Dans le paysage cosmopolite britanno-colombien, les influences asiatiques s’imposent comme une évidence, mais elles regorgent aussi de nombreuses facettes souvent méconnues. La culture persane – sous les projecteurs à l’occasion du Mois du patrimoine asiatique partout au Canada – est l’une d’entre elles. Plongée dans un univers en pleine expansion.

Dans le cadre du festival explorASIAN en cours jusqu’au 31 mai dans la région du Grand Vancouver, deux événements mettent particulièrement la culture persane à l’honneur.

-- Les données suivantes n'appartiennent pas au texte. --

(** [icp_adf_transResetHandle]: the handle stays. *)
Definition icp_adf_transResetHandle {C} (lock : Z) (st : tstate C) (p : Z) : Z * tstate C :=
  match rings st !! p with
  | None => (CPA_STATUS_INVALID_PARAM, st)
  | Some ring =>
      match r_accel_dev ring with
      | None => (CPA_STATUS_INVALID_PARAM, st)
      | Some _ =>
          let '(status, st) := icp_adf_transCleanHandle st p in
          let bank := get_bank st (bank_num ring) in
          let '(csrs, bank, ring) := adf_reset_ring lock (t_csrs st) bank ring in
          let bank :=
            match b_rings bank with
            | None => bank
            | Some rs =>
                adf_clean_bundle
                  (adf_dev_bank_handle_put (bank <| b_rings := Some (delete (ring_num ring) rs) |>)).2
            end in
          let st := set_bank (st <| t_csrs := csrs |>) (bank_num ring) bank in
          (status, st <| rings := <[p := ring]> (rings st) |>)
      end
  end.

(** [icp_adf_transReinitHandle]: a handle that was reset is set up again; on a
    failure it is released. *)
Definition icp_adf_transReinitHandle {C} (dev : accel_dev) (e : create_env) (st : tstate C)
    (p bank_nr : Z) (resp : icp_resp_deliv_method) (num_msgs msg_size : Z)
    : Z * tstate C * option Z :=
  let bank := get_bank st bank_nr in
  let fail st := (CPA_STATUS_FAIL, (icp_adf_transReleaseHandle (e_bank_lock e) st p).2, None) in
  let '(bundle_status, csrs, bank, _) :=
    if b_bundle bank =? 0 then reinit_bank_from_accel dev e (t_csrs st) bank
    else (CPA_STATUS_SUCCESS, t_csrs st, bank, []) in
  let st := set_bank (st <| t_csrs := csrs |>) bank_nr bank in
  if negb (bundle_status =? CPA_STATUS_SUCCESS) then fail st
  else
    let '(_, bank) := adf_dev_bank_handle_get bank in
    let st := set_bank st bank_nr bank in
    match e_cfg e, rings st !! p with
    | Some ring_rnum, Some ring =>
        if (ring_rnum <? 0) || (maxNumRingsPerBank dev <=? ring_rnum) then fail st
        else
          let '(status, st, ring) :=
            adf_populate_ring_info_internal dev st ring bank_nr resp num_msgs msg_size ring_rnum in
          let st := st <| rings := <[p := ring]> (rings st) |> in
          if negb (status =? CPA_STATUS_SUCCESS) then fail st
          else
            let '(status, csrs, ring, bank) :=
              adf_reinit_ring (e_bank_lock e) (t_csrs st) ring bank ring_rnum num_msgs msg_size in
            let st := set_bank (st <| t_csrs := csrs |>) bank_nr bank in
            let st := st <| rings := <[p := ring]> (rings st) |> in
            if negb (status =? CPA_STATUS_SUCCESS) then fail st
            else
              let rs := default ∅ (b_rings bank) in
              let bank := bank <| b_rings := Some (<[ring_rnum := p]> rs) |> in
              let bank := bank
                <| b_interrupt_mask := Z.lor (b_interrupt_mask bank) (interrupt_user_mask ring) |>
                <| b_pollingMask := Z.lor (b_pollingMask bank) (pollingMask ring) |> in
              let st := set_bank st bank_nr bank in
              let st :=
                if decide (resp = ICP_RESP_TYPE_IRQ) then
                  st <| t_csrs := WRITE_CSR_INT_COL_EN (t_csrs st) (csr_addr ring)
                                    (bank_offset ring) (b_interrupt_mask bank) |>
                else st in
              (CPA_STATUS_SUCCESS, st, Some p)
    | _, _ => fail st
    end.

(** ** Put *)

(** What the operations of [Ring] reach through a handle. *)
Definition ring_world {C} (st : tstate C) (ring : adf_dev_ring_handle) : world C :=
  mk_world (default 0 (inflights st !! in_flight ring)) (t_csrs st) (t_client st).
Definition set_ring {C} (st : tstate C) (p : Z) (ring : adf_dev_ring_handle) (w : world C) : tstate C :=
  mk_tstate (<[p := ring]> (rings st)) (banks st)
    (<[in_flight ring := inflight_cell w]> (inflights st)) (csrs w) (heap st) (client w).

(** [icp_adf_transPutMsg]; [bufLen] is in words. *)
Definition icp_adf_transPutMsg {C} (lock : Z) (st : tstate C) (p : Z) (inBuf : option (list Z))
    (bufLen : Z) : Z * tstate C * option Z :=
  match rings st !! p with
  | None => (CPA_STATUS_INVALID_PARAM, st, None)
  | Some ring =>
      let bytes := u32 (bufLen * 4) in
      if (message_size ring <? bytes) || (bytes <? message_size ring)
      then (CPA_STATUS_INVALID_PARAM, st, None)
      else
        let '(status, ring', w, seq) := adf_user_put_msg lock (Some ring) (ring_world st ring) inBuf in
        (status, set_ring st p (default ring ring') w, seq)
  end.

Definition icp_adf_getInflightRequests {C} (lock : Z) (st : tstate C) (p : Z) : Z * option (Z * Z) :=
  match rings st !! p with
  | None => (CPA_STATUS_INVALID_PARAM, None)
  | Some ring => adf_user_get_inflight_requests lock ring (ring_world st ring)
  end.

(** ** Polling *)

Section polling.
Context {C : Type}.
(** The callback of the ring at an address. *)
Context (callback : Z -> list Z -> world C -> world C).
Context (dev : accel_dev).
Implicit Types (st : tstate C).

Definition adf_pollRing (st : tstate C) (p response_quota : Z) : Z * tstate C :=
  match rings st !! p with
  | None => (CPA_STATUS_RETRY, st)
  | Some ring =>
      let '(v, test) := osalAtomicDecAndTest (pollingInProgress ring) in
      let ring := ring <| pollingInProgress := v |> in
      if test then
        let ring := ring <| ringResponseQuota := response_quota |> in
        let '(status, ring, w) := adf_user_notify_msgs_poll (callback p) ring (ring_world st ring) in
        (status, set_ring st p (ring <| pollingInProgress := 1 |>) w)
      else (CPA_STATUS_RETRY, st <| rings := <[p := ring]> (rings st) |>)
  end.

(** The loop of [icp_adf_pollBank] over the ring numbers. *)
Definition poll_bank_ring (csrVal response_quota : Z) (bank : adf_dev_bank_handle)
    (acc : Z * tstate C) (ringnum_in_bank : Z) : Z * tstate C :=
  let '(stat_total, st) := acc in
  match default ∅ (b_rings bank) !! ringnum_in_bank with
  | None => (stat_total, st)
  | Some p =>
      match rings st !! p with
      | None => (stat_total, st)
      | Some ring =>
          if Z.land csrVal (pollingMask ring) =? 0 then (stat_total, st)
          else
            let '(status, st) := adf_pollRing st p response_quota in
            let stat_total := if status =? CPA_STATUS_SUCCESS then stat_total + 1 else stat_total in
            let st :=
              if decide (resp ring = ICP_RESP_TYPE_IRQ) then
                st <| t_csrs := WRITE_CSR_INT_COL_EN (t_csrs st) (b_csr_addr bank) (bank_offset ring)
                                  (b_interrupt_mask bank) |>
              else st in
            (stat_total, st)
      end
  end.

Le 19 mai, dans la salle Alice McKay de la Vancouver Public Library, le Hafez Literature Club propose un récital de poésie en anglais et en farsi, Persian Poetry in Motion. Il réunira des poètes et des conteurs, bien évidemment, mais aussi des musiciens et des danseurs. Ces artistes veulent démontrer que la poésie persane ne se récite pas seulement, elle se vit.

Puis le 24 mai au Inlet Theatre, un hommage sera rendu au célèbre écrivain et savant persan Omar Khayam – s’il est considéré comme l’un des plus grands mathématiciens du Moyen Âge, il a aussi excellé en philosophie. Là encore, musique folklorique et écritures seront en vedette.

La culture persane ne se limite pas à celle d’hier retranscrite lors de rendez-vous ponctuels. Des artistes d’aujourd’hui basés à Vancouver s’efforcent de l’exprimer. Kambiz Sharif est l’un d’entre eux. Il a immigré sur la côte ouest canadienne en 2009. « Je suis venu rejoindre ma femme qui y vivait pour une année. Nous sommes restés », se souvient-il.

« La liberté d’expression au Canada a changé mon art »

Né en Iran, il s’est intéressé aux arts dès l’adolescence. Photographie, dessin, sculpture, il est multidisciplinaire. Ce trentenaire est aujourd’hui mondialement connu, il enchaîne les expositions sur différents continents, ses œuvres sont achetées par de grands collectionneurs. Son arrivée en
Colombie-Britannique a marqué un tournant dans sa vie, tant sur le plan artistique que personnel.
« Mon environnement m’inspire et influence mon art. Pour quelqu’un comme moi, originaire d’un pays frappé par la censure et des droits limités, vivre dans une démocratie où règnent la liberté de pensée et celle d’expression a changé beaucoup de choses. Au bout de six ans, j’ai la conviction d’avoir atteint un équilibre et cela se ressent dans ma manière de créer. »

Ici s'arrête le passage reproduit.